A UW-Madison doctor and her husband are the victims of the double homicide under investigation at the UW Arboretum, the Dane County Medical Examiner’s Office said Wednesday.
Dr. Beth Potter, 52, a family medicine physician, and her husband, Robin Carre, 57, died from “homicidal related trauma,” the medical examiner’s office said in a statement.
The pair were found Tuesday morning by a jogger who saw them lying in a ditch in the Arboretum. Carre died at the scene, and Potter was taken to a hospital where she died shortly afterward, the medical examiner’s office said.
The UW-Madison Police Department, which is investigating the killings, offered no information Tuesday that pointed toward any suspects or motive. But police spokesman Marc Lovicott said investigators don’t believe it was a random act.
“We think this was a targeted act of violence against these two individuals,” Lovicott said.
Carre was an educator and former coaching director at Regent Soccer Club, according to his website. He offered consulting services to students and their families for the college search and application process.
Chris Murphy, whose daughter Helen was coached by Carre for several years as a child, said he admired Carre as a coach because of how well he knew and taught the sport.
“He cared far more about how players learned the game than he did about their record that season, and he was always calm and even-tempered,” Murphy said.
Off the field, Murphy said, Carre was “great company — fun to be around, kind and told good stories.”
Potter worked at the Wingra Family Medical Center, run by the UW-Madison Department of Family Medicine and Community Health and Access Community Health Centers. She and Carre had three children, according to a profile that is no longer visible on the department’s website.
A Facebook fundraiser was started Wednesday to raise money for the children.

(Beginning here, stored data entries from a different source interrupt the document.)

(* ===== verification/_CoqProject ===== *)
-Q . S2P
Prelude.v
Proto.v
Encoder.v
Messages.v
Pool.v
ConnectionTable.v
RemoteSubscriptions.v
SubscriptionTable.v
SubscriptionTableProofs.v
SubscriptionTableSpec.v
Forwarder.v
MessageProcessing.v
MessageProcessingProofs.v
DataPlane.v
ReceiverBuffer.v
ProducerBuffer.v
Timer.v
Session.v
RequestResponse.v
FireAndForget.v
FireAndForgetProofs.v
Streaming.v
StreamingProofs.v
StreamingRecovery.v
SessionLayer.v
SessionLayerProofs.v
Text.v
ComponentId.v
Provider.v
Service.v
ProcessorFrame.v
ServiceProofs.v
ServiceClaims.v
AuthTypes.v
KeyResolver.v
FileWatcher.v
Jwt.v
JwtBuilder.v
JwtMiddleware.v
AuthConfig.v
AuthProofs.v
AuthRun.v
AuthDemo.v
AuthClaims.v
Tls.v
Grpc.v
GrpcClaims.v
Controller.v
ControllerProofs.v
ControllerClaims.v
Mls.v
MlsClaims.v
Slim.v
SlimClaims.v
Bindings.v
BindingsClaims.v
McpProxy.v
McpProxyProofs.v
McpProxyClaims.v
TableInterface.v
Workload.v
WorkloadProofs.v
TestAgents.v
TestAgentsProofs.v
TestAgentsClaims.v
TestAgentsRun.v
DeliveredItems.v
ProxySystem.v
EndToEnd.v
EndToEndRun.v
SdkMock.v
SdkMockClaims.v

“In addition to being a wonderful family physician and highly respected teacher, Beth was a dedicated clinical leader,” said Dr. William Schwab, interim chair of the family medicine department. “She was wise, warm, and always supportive. There are so many patients, students and colleagues whose lives have been touched by Beth.”
Dr. Patrick McBride, a retired former associate dean at the UW School of Medicine and Public Health, said Potter was a “doctor’s doctor.”

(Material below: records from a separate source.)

(** Going once round a range. *)
Lemma mod_wrap a n : a < 2 * n -> a mod n = if decide (a < n) then a else a - n.
Proof.
  intros Ha. case_decide; [by apply Nat.mod_small|].
  symmetry. apply (Nat.mod_unique a n 1); lia.
Qed.

(** ** Sums over maps *)
Definition map_sum {K V} `{Countable K} (f : V -> nat) (m : gmap K V) : nat :=
  map_fold (fun _ v acc => f v + acc) 0 m.

Section map_sum.
Context {K V : Type} `{Countable K} (f : V -> nat).
Implicit Type m : gmap K V.

Lemma map_sum_empty : map_sum f (∅ : gmap K V) = 0.
Proof. apply map_fold_empty. Qed.

Lemma map_sum_insert_new m k v :
  m !! k = None -> map_sum f (<[k:=v]> m) = f v + map_sum f m.
Proof. intros Hk. unfold map_sum. rewrite map_fold_insert_L; [done| |done]. intros; lia. Qed.

Lemma map_sum_delete m k v :
  m !! k = Some v -> map_sum f m = f v + map_sum f (delete k m).
Proof.
  intros Hk. rewrite <- (insert_delete_id m k v) at 1 by done.
  apply map_sum_insert_new. apply lookup_delete_eq.
Qed.

Lemma map_sum_insert m k v v' :
  m !! k = Some v -> map_sum f (<[k:=v']> m) + f v = f v' + map_sum f m.
Proof.
  intros Hk. rewrite (map_sum_delete m k v Hk).
  rewrite (map_sum_delete (<[k:=v']> m) k v') by apply lookup_insert_eq.
  rewrite delete_insert_eq. lia.
Qed.

Lemma map_sum_pos m : 0 < map_sum f m <-> exists k v, m !! k = Some v /\ 0 < f v.
Proof.
  induction m as [|k v m Hk IH] using map_ind.
  { rewrite map_sum_empty. split; [lia|]. intros (k&v&Hk&_). by rewrite lookup_empty in Hk. }
  rewrite map_sum_insert_new by done. split.
  - intros Hpos. destruct (decide (0 < f v)) as [Hv|Hv].
    { exists k, v. by rewrite lookup_insert_eq. }
    destruct (proj1 IH ltac:(lia)) as (k'&v'&Hk'&Hv').
    exists k', v'. rewrite lookup_insert_ne; [done|congruence].
  - intros (k'&v'&Hk'&Hv'). apply lookup_insert_Some in Hk' as [[-> ->]|[_ Hk']]; [lia|].
    assert (0 < map_sum f m) by (apply IH; eauto). lia.
Qed.
End map_sum.

(** Occurrences of a value in a list. *)
Definition occ {A} `{EqDecision A} (x : A) (l : list A) : nat :=
  length (filter (fun y => y = x) l).

Section occ.
Context {A : Type} `{EqDecision A}.
Implicit Types (x y : A) (l : list A).

Lemma occ_perm x l k : l ≡ₚ k -> occ x l = occ x k.
Proof. intros Hp. unfold occ. by rewrite Hp. Qed.
Lemma occ_app x l k : occ x (l ++ k) = occ x l + occ x k.
Proof. unfold occ. by rewrite filter_app, length_app. Qed.
Lemma occ_cons x y l : occ x (y :: l) = (if decide (y = x) then 1 else 0) + occ x l.
Proof. unfold occ. rewrite filter_cons. by case_decide. Qed.
Lemma occ_nil x : occ x [] = 0.
Proof. done. Qed.
Lemma occ_pos x l : 0 < occ x l <-> x ∈ l.
Proof.
  induction l as [|y l IH]; [rewrite occ_nil, elem_of_nil; lia|].
  rewrite occ_cons, elem_of_cons. case_decide; [split; [by left|lia]|].
  rewrite Nat.add_0_l, IH. split; [by right|]. by intros [->|?].
Qed.
Lemma occ_insert x l i y z :
  l !! i = Some y ->
  occ x (<[i:=z]> l) + (if decide (y = x) then 1 else 0) =
  occ x l + (if decide (z = x) then 1 else 0).
Proof.
  intros Hi. pose proof (delete_Permutation l i y Hi) as Hl.
  assert (Hlt : i < length l) by eauto using lookup_lt_Some.
  rewrite insert_take_drop by done.
  rewrite (delete_take_drop l i) in Hl. rewrite (occ_perm x _ _ Hl).
  rewrite occ_app, !occ_cons, occ_app. lia.
Qed.
Lemma occ_le_length x l : occ x l <= length l.
Proof. apply length_filter. Qed.
Lemma occ_zero x l : occ x l = 0 <-> x ∉ l.
Proof. rewrite <- occ_pos. lia. Qed.
End occ.

#[export] Hint Rewrite @occ_app @occ_cons @occ_nil : slim.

“Other doctors had her see their kids,” McBride said. She was “dedicated to treating the underserved at the highest quality of care, with dignity.”

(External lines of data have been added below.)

Definition ProtoPublish_new (source : Agent) (agent_type : AgentType) (agent_id : option N)
    (flags : option SlimHeaderFlags) (content_type : string) (blob : list Byte.byte) : ProtoPublish :=
  ProtoPublish_with_header (Some (SlimHeader_new source agent_type agent_id flags))
    (Some SessionHeader_default) (Some (mkContent content_type blob)).

(** [impl From<ProtoMessage> for ProtoPublish]. *)
Definition ProtoPublish_from (message : ProtoMessage) : panics ProtoPublish :=
  match pm_message_type message with
  | Some (Publish p) => Done p
  | _ => Panic "message type is not publish"
  end.

(** ** Messages *)
Definition ProtoMessage_new (metadata : gmap string string) (message_type : MessageType) : ProtoMessage :=
  mkProtoMessage metadata (Some message_type).

Definition new_subscribe (source : Agent) (agent_type : AgentType) (agent_id : option N)
    (flags : option SlimHeaderFlags) : panics ProtoMessage :=
  subscribe ← ProtoSubscribe_new source agent_type agent_id flags;
  Done (ProtoMessage_new ∅ (Subscribe subscribe)).

Definition new_unsubscribe (source : Agent) (agent_type : AgentType) (agent_id : option N)
    (flags : option SlimHeaderFlags) : ProtoMessage :=
  ProtoMessage_new ∅ (Unsubscribe (ProtoUnsubscribe_new source agent_type agent_id flags)).

Definition new_publish (source : Agent) (agent_type : AgentType) (agent_id : option N)
    (flags : option SlimHeaderFlags) (content_type : string) (blob : list Byte.byte) : ProtoMessage :=
  ProtoMessage_new ∅ (Publish (ProtoPublish_new source agent_type agent_id flags content_type blob)).

Definition new_publish_with_headers (slim_header : option SlimHeader)
    (session_header : option SessionHeader) (content_type : string) (blob : list Byte.byte)
    : ProtoMessage :=
  ProtoMessage_new ∅
    (Publish (ProtoPublish_with_header slim_header session_header (Some (mkContent content_type blob)))).

Definition unwrap_none {A} : panics A := Panic "called `Option::unwrap()` on a `None` value".
Definition unwrap {A} (o : option A) : panics A :=
  match o with Some a => Done a | None => unwrap_none end.

Definition try_get_slim_header (m : ProtoMessage) : option SlimHeader :=
  match pm_message_type m with
  | Some (Publish publish) => pu_header publish
  | Some (Subscribe sub) => su_header sub
  | Some (Unsubscribe unsub) => un_header unsub
  | None => None
  end.

Definition get_slim_header (m : ProtoMessage) : panics SlimHeader :=
  match pm_message_type m with
  | Some (Publish publish) => unwrap (pu_header publish)
  | Some (Subscribe sub) => unwrap (su_header sub)
  | Some (Unsubscribe unsub) => unwrap (un_header unsub)
  | None => Panic "SLIM header not found"
  end.

(** A change made through [get_slim_header_mut]. *)
Definition with_slim_header_mut (f : SlimHeader -> SlimHeader) (m : ProtoMessage) : panics ProtoMessage :=
  match pm_message_type m with
  | Some (Publish p) =>
      h ← unwrap (pu_header p);
      Done (mkProtoMessage (pm_metadata m)
              (Some (Publish (mkProtoPublish (Some (f h)) (pu_session p) (pu_msg p)))))
  | Some (Subscribe s) =>
      h ← unwrap (su_header s);
      Done (mkProtoMessage (pm_metadata m)
              (Some (Subscribe (mkProtoSubscribe (Some (f h)) (su_organization s)
                                  (su_namespace s) (su_agent_type s)))))
  | Some (Unsubscribe u) =>
      h ← unwrap (un_header u);
      Done (mkProtoMessage (pm_metadata m) (Some (Unsubscribe (mkProtoUnsubscribe (Some (f h))))))
  | None => Panic "SLIM header not found"
  end.

Definition get_session_header (m : ProtoMessage) : panics SessionHeader :=
  match pm_message_type m with
  | Some (Publish publish) => unwrap (pu_session publish)
  | Some (Subscribe _) | Some (Unsubscribe _) | None => Panic "session header not found"
  end.

(** A change made through [get_session_header_mut]. *)
Definition with_session_header_mut (f : SessionHeader -> SessionHeader) (m : ProtoMessage)
    : panics ProtoMessage :=
  match pm_message_type m with
  | Some (Publish p) =>
      h ← unwrap (pu_session p);
      Done (mkProtoMessage (pm_metadata m)
              (Some (Publish (mkProtoPublish (pu_header p) (Some (f h)) (pu_msg p)))))
  | Some (Subscribe _) | Some (Unsubscribe _) | None => Panic "session header not found"
  end.

Definition try_get_session_header (m : ProtoMessage) : option SessionHeader :=
  match pm_message_type m with
  | Some (Publish publish) => pu_session publish
  | Some (Subscribe _) | Some (Unsubscribe _) | None => None
  end.

(** [ProtoMessage::validate]. *)
Definition validate (m : ProtoMessage) : panics (Result unit MessageError) :=
  if decide (pm_message_type m = None) then Done (Err MessageTypeNotFound) else
  if decide (try_get_slim_header m = None) then Done (Err SlimHeaderNotFound) else
  slim_header ← get_slim_header m;
  if decide (sh_source slim_header = None) then Done (Err SourceNotFound) else
  if decide (sh_destination slim_header = None) then Done (Err DestinationNotFound) else
  match pm_message_type m with
  | Some (Publish p) =>
      if decide (pu_header p = None) then Done (Err SlimHeaderNotFound) else
      if decide (pu_session p = None) then Done (Err SessionHeaderNotFound) else
      Done (Ok tt)
  | Some (Subscribe s) =>
      if decide (su_header s = None) then Done (Err SlimHeaderNotFound) else Done (Ok tt)
  | Some (Unsubscribe u) =>
      if decide (un_header u = None) then Done (Err SlimHeaderNotFound) else Done (Ok tt)
  | None => Done (Err MessageTypeNotFound)
  end.

Definition insert_metadata (key val : string) (m : ProtoMessage) : ProtoMessage :=
  mkProtoMessage (<[key := val]> (pm_metadata m)) (pm_message_type m).
Definition remove_metadata (key : string) (m : ProtoMessage) : ProtoMessage :=
  mkProtoMessage (delete key (pm_metadata m)) (pm_message_type m).

Definition get_id (m : ProtoMessage) : panics N := se_message_id <$> get_session_header m.
Definition get_source (m : ProtoMessage) : panics Agent := get_slim_header m ≫= SlimHeader_get_source.
Definition get_fanout (m : ProtoMessage) : panics N := sh_fanout <$> get_slim_header m.
Definition get_recv_from (m : ProtoMessage) : panics (option N) := sh_recv_from <$> get_slim_header m.
Definition get_forward_to (m : ProtoMessage) : panics (option N) := sh_forward_to <$> get_slim_header m.
Definition get_error (m : ProtoMessage) : panics (option bool) := sh_error <$> get_slim_header m.
Definition get_incoming_conn (m : ProtoMessage) : panics N :=
  get_slim_header m ≫= fun h => unwrap (sh_incoming_conn h).
Definition try_get_incoming_conn (m : ProtoMessage) : panics (option N) :=
  sh_incoming_conn <$> get_slim_header m.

She was medical director of UW Health’s Employee Health Services and spoke French and Spanish, which “brought clarity and comfort to the diverse patient population she served,” according to a tribute on the medical school’s website.
Dr. Robert Golden, medical school dean, notified medical school staff and others of Potter’s death in an email late Wednesday morning.
“I am deeply saddened to share with you the tragic news about the untimely death of Beth Potter MD, a professor in our Department of Family Medicine and Community Health and the Medical Director of Employee Health Services at UW Health,” the email said.
“Under any circumstances, the loss of such a wonderful colleague, leader, and friend would be incredibly devastating,” Golden’s email said. “Considering all that we are currently experiencing, Beth’s loss is exceptionally painful and difficult to bear.”